(TASK DIRECTIONS) Every line of the data is to be output verbatim.

(SUPPLIED DATA)
===
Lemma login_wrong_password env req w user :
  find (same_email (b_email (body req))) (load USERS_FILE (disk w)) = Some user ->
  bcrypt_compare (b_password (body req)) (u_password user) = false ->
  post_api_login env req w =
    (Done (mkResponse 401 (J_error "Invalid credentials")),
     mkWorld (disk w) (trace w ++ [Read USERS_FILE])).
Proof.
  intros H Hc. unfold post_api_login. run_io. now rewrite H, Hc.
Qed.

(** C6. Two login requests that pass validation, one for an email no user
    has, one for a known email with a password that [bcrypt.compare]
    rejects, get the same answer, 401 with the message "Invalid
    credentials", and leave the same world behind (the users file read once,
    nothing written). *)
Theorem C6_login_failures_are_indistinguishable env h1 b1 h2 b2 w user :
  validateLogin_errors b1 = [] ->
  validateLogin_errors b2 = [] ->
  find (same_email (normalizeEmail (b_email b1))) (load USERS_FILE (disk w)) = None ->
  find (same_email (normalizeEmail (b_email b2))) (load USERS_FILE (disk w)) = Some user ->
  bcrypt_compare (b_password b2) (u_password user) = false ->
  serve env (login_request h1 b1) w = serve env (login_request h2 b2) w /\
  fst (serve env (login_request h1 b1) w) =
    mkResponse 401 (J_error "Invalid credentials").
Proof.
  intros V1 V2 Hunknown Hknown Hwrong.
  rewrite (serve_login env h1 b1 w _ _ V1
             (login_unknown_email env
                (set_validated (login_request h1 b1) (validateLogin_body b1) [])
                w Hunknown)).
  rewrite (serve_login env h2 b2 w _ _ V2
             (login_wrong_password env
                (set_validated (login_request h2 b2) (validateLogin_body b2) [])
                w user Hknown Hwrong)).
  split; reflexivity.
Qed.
===
(REPLY TO THE TASK)
Lemma login_wrong_password env req w user :
  find (same_email (b_email (body req))) (load USERS_FILE (disk w)) = Some user ->
  bcrypt_compare (b_password (body req)) (u_password user) = false ->
  post_api_login env req w =
    (Done (mkResponse 401 (J_error "Invalid credentials")),
     mkWorld (disk w) (trace w ++ [Read USERS_FILE])).
Proof.
  intros H Hc. unfold post_api_login. run_io. now rewrite H, Hc.
Qed.

(** C6. Two login requests that pass validation, one for an email no user
    has, one for a known email with a password that [bcrypt.compare]
    rejects, get the same answer, 401 with the message "Invalid
    credentials", and leave the same world behind (the users file read once,
    nothing written). *)
Theorem C6_login_failures_are_indistinguishable env h1 b1 h2 b2 w user :
  validateLogin_errors b1 = [] ->
  validateLogin_errors b2 = [] ->
  find (same_email (normalizeEmail (b_email b1))) (load USERS_FILE (disk w)) = None ->
  find (same_email (normalizeEmail (b_email b2))) (load USERS_FILE (disk w)) = Some user ->
  bcrypt_compare (b_password b2) (u_password user) = false ->
  serve env (login_request h1 b1) w = serve env (login_request h2 b2) w /\
  fst (serve env (login_request h1 b1) w) =
    mkResponse 401 (J_error "Invalid credentials").
Proof.
  intros V1 V2 Hunknown Hknown Hwrong.
  rewrite (serve_login env h1 b1 w _ _ V1
             (login_unknown_email env
                (set_validated (login_request h1 b1) (validateLogin_body b1) [])
                w Hunknown)).
  rewrite (serve_login env h2 b2 w _ _ V2
             (login_wrong_password env
                (set_validated (login_request h2 b2) (validateLogin_body b2) [])
                w user Hknown Hwrong)).
  split; reflexivity.
Qed.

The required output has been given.